**Problem to solve**
From the line containing "(** What an" to the last line of the listing below, repeat every line exactly, and output nothing else.

**Supplied material**
(* ===== verification/BufferRestores.v ===== *)
(** * BufferRestores: undo and redo take text away and bring it back

    [Buffer::undo] and [Buffer::redo] of [crates/text/src/text.rs], and the undo operations of
    other replicas.  The edits of a transaction are undone when an odd number of undo
    operations has named them ([undone]); the text shows a fragment when its insertion
    is not undone and all its deletions are ([shown_under]). *)

From Stdlib Require Import Sorted.
From S2P Require Import Prelude Clock Locator UndoMap OperationQueue Patch Subscription History HistoryTheorems.
From S2P Require Import Bits Utf8 LineEnding PatchFacts TextSummary Chunk ChunkFacts Rope RopeFacts RopeConvert.
From S2P Require Import RopeEdit RopeSlice Keyed TreeMap TreeMapFacts SumTree SumTreeSpec SumTreeFind Cursor.
From S2P Require Import CursorSpec CursorFacts Fragment RopeBuilder Buffer BufferFacts BufferSteps BufferLocal.
From S2P Require Import BufferInv BufferCommit BufferUndo BufferNew BufferTheorems BufferReplicas.
#[local] Open Scope N_scope.

(** ** Counting *)

Definition count_in (l : list UndoMapEntry) (e : Lamport.t) : N := max_count (λ _, true) e l.

(** The counts of an undo of the edits [es], as [log] stands. *)
Record counts_for (log : list UndoMapEntry) (es : list Lamport.t) (counts : list (Lamport.t * N)) : Prop := {
  counts_NoDup : NoDup counts.*1;
  counts_keys e : e ∈ counts.*1 ↔ e ∈ es;
  counts_next e n : (e, n) ∈ counts → n = N.min (count_in log e + 1) (U32 - 1)
}.

Lemma counts_insert_keys m k n : NoDup m.*1 →
  NoDup (counts_insert m k n).*1 ∧ (∀ e, e ∈ (counts_insert m k n).*1 ↔ e = k ∨ e ∈ m.*1) ∧
  (∀ e c, (e, c) ∈ counts_insert m k n → e = k ∧ c = n ∨ (e, c) ∈ m).
Proof.
  intros Hnd. unfold counts_insert. case_decide as Hk.
  - assert (((λ '(k', n'), if decide (k' = k) then (k', n) else (k', n')) <$> m).*1 = m.*1) as ->.
    { rewrite <- list_fmap_compose. apply list_fmap_ext. intros i [k' n'] _. cbn. by case_decide. }
    split_and!; [done| |].
    + intros e. split; [by right|]. by intros [->|?].
    + intros e c ([k' n'] & E & Hin)%list_elem_of_fmap. case_decide as Hk'; injection E as -> ->; [by left|by right].
  - rewrite fmap_app. change ([(k, n)].*1) with [k]. split_and!.
    + apply NoDup_app. split_and!; [done| |apply NoDup_singleton]. intros x Hx ->%list_elem_of_singleton. done.
    + intros e. rewrite elem_of_app, list_elem_of_singleton. naive_solver.
    + intros e c [?|E%list_elem_of_singleton]%elem_of_app; [by right|left]. by injection E as -> ->.
Qed.

Lemma undo_counts_spec m log es : undo_map_of m log → ∃ counts, undo_counts m es [] = Some counts ∧ counts_for log es counts.
Proof.
  intros Hm.
  assert (∀ es done acc, counts_for log done acc → ∃ counts, undo_counts m es acc = Some counts ∧ counts_for log (done ++ es) counts) as H.
  { clear es. induction es as [|e es IH]; intros dn acc Hacc.
    { exists acc. by rewrite app_nil_r. }
    cbn [undo_counts]. unfold undo_count. rewrite (count_from_spec _ _ _ _ Hm). cbn [mbind option_bind]. fold (count_in log e).
    destruct (IH (dn ++ [e]) (counts_insert acc e (N.min (count_in log e + 1) (U32 - 1)))) as (counts & -> & Hc).
    - destruct Hacc as [H1 H2 H3]. destruct (counts_insert_keys acc e (N.min (count_in log e + 1) (U32 - 1)) H1) as (K1 & K2 & K3).
      split; [done| |].
      + intros x. rewrite K2, H2, elem_of_app, list_elem_of_singleton. naive_solver.
      + intros x n [[-> ->]|Hx]%K3; [done|by apply H3].
    - exists counts. by rewrite <- (assoc_L (++)) in Hc. }
  destruct (H es [] []) as (counts & E & Hc); [|by exists counts].
  split; [constructor|done|by intros e n ?%elem_of_nil].
Qed.

(** One more undo of an edit changes whether it is undone. *)
Lemma count_raised log log' ts es counts : counts_for log es counts → (∀ e n, ¬ UndoMap.recorded e ts n log) →
  (∀ e u n, UndoMap.recorded e u n log' ↔
    if decide (u = ts ∧ e ∈ counts.*1) then (e, n) ∈ counts else UndoMap.recorded e u n log) →
  ∀ e, (e ∈ es → count_in log e + 1 < U32) → count_in log' e = if decide (e ∈ es) then count_in log e + 1 else count_in log e.
Proof.
  intros [Hnd Hkeys Hnext] Hfresh Hrec e Hfits. case_decide as He.
  - specialize (Hfits He). assert (e ∈ counts.*1) as Hin by by apply Hkeys. pose proof Hin as ([e' n] & Ee & Hen)%list_elem_of_fmap. cbn in Ee. subst e'.
    assert (n = count_in log e + 1) as -> by (rewrite (Hnext _ _ Hen); lia).
    apply N.le_antisymm.
    + apply max_count_le. intros u c Hr _. rewrite Hrec in Hr. case_decide as Hd.
      * rewrite (Hnext _ _ Hr). lia.
      * etransitivity; [|apply N.le_add_r]. by apply (proj1 (max_count_le (λ _, true) e log _) (N.le_refl _) u c).
    + apply (proj1 (max_count_le (λ _, true) e log' _) (N.le_refl _) ts); [|done]. rewrite Hrec. by rewrite decide_True.
  - apply max_count_ext. intros u c _. rewrite Hrec, decide_False; [done|]. intros [_ Hc%Hkeys]. done.
Qed.

(** ** Undoing a transaction *)

(** The edits of [t] are known and none of the counters is exhausted. *)
Record undoable (b : Buffer) (t : Transaction) : Prop := {
  undoable_edits e : e ∈ edit_ids t → Global.observed (version (snapshot b)) e = true ∧ e ≠ base_timestamp ∧
    ∃ n, undo_count (undo_map (snapshot b)) e = Some n ∧ n + 1 < U32;
  undoable_low counts m : undo_counts (undo_map (snapshot b)) (edit_ids t) [] = Some counts →
    UndoMap.insert (undo_map (snapshot b)) {| undo_timestamp := lamport_clock b; undo_version := version (snapshot b); counts := counts |} = Some m →
    low m;
  undoable_operations : low (operations (history b));
  undoable_clock : Lamport.value (lamport_clock b) + 1 < U32
}.

Definition with_operations (h : History Rope) (ops : map_tree Lamport.t Operation) : History Rope :=
  mk_history (base_text h) ops (undo_stack h) (redo_stack h) (transaction_depth h) (group_interval h).

(** What recording [u] does to the log. *)
Definition records (u : UndoOperation) (log log' : list UndoMapEntry) : Prop :=
  ∀ e w n, UndoMap.recorded e w n log' ↔
    if decide (w = undo_timestamp u ∧ e ∈ (counts u).*1) then (e, n) ∈ counts u else UndoMap.recorded e w n log.

(** What an undo of the edits [es] does to what is undone. *)
Definition flips (es : list Lamport.t) (log log' : list UndoMapEntry) : Prop :=
  ∀ e, undone log' e = if decide (e ∈ es) then negb (undone log e) else undone log e.

Lemma flips_of log log' ts es counts : counts_for log es counts → (∀ e n, ¬ UndoMap.recorded e ts n log) →
  (∀ e u n, UndoMap.recorded e u n log' ↔
    if decide (u = ts ∧ e ∈ counts.*1) then (e, n) ∈ counts else UndoMap.recorded e u n log) →
  (∀ e, e ∈ es → count_in log e + 1 < U32) → flips es log log'.
Proof.
  intros Hc Hfresh Hrec Hfits e. unfold undone. fold (count_in log' e) (count_in log e).
  rewrite (count_raised log log' ts es counts Hc Hfresh Hrec e (Hfits e)). case_decide; [|done].
  by rewrite N.add_1_r, N.odd_succ, N.negb_odd.
Qed.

**Task result**
(** What an undo of the edits [es] does to what is undone. *)
Definition flips (es : list Lamport.t) (log log' : list UndoMapEntry) : Prop :=
  ∀ e, undone log' e = if decide (e ∈ es) then negb (undone log e) else undone log e.

Lemma flips_of log log' ts es counts : counts_for log es counts → (∀ e n, ¬ UndoMap.recorded e ts n log) →
  (∀ e u n, UndoMap.recorded e u n log' ↔
    if decide (u = ts ∧ e ∈ counts.*1) then (e, n) ∈ counts else UndoMap.recorded e u n log) →
  (∀ e, e ∈ es → count_in log e + 1 < U32) → flips es log log'.
Proof.
  intros Hc Hfresh Hrec Hfits e. unfold undone. fold (count_in log' e) (count_in log e).
  rewrite (count_raised log log' ts es counts Hc Hfresh Hrec e (Hfits e)). case_decide; [|done].
  by rewrite N.add_1_r, N.odd_succ, N.negb_odd.
Qed.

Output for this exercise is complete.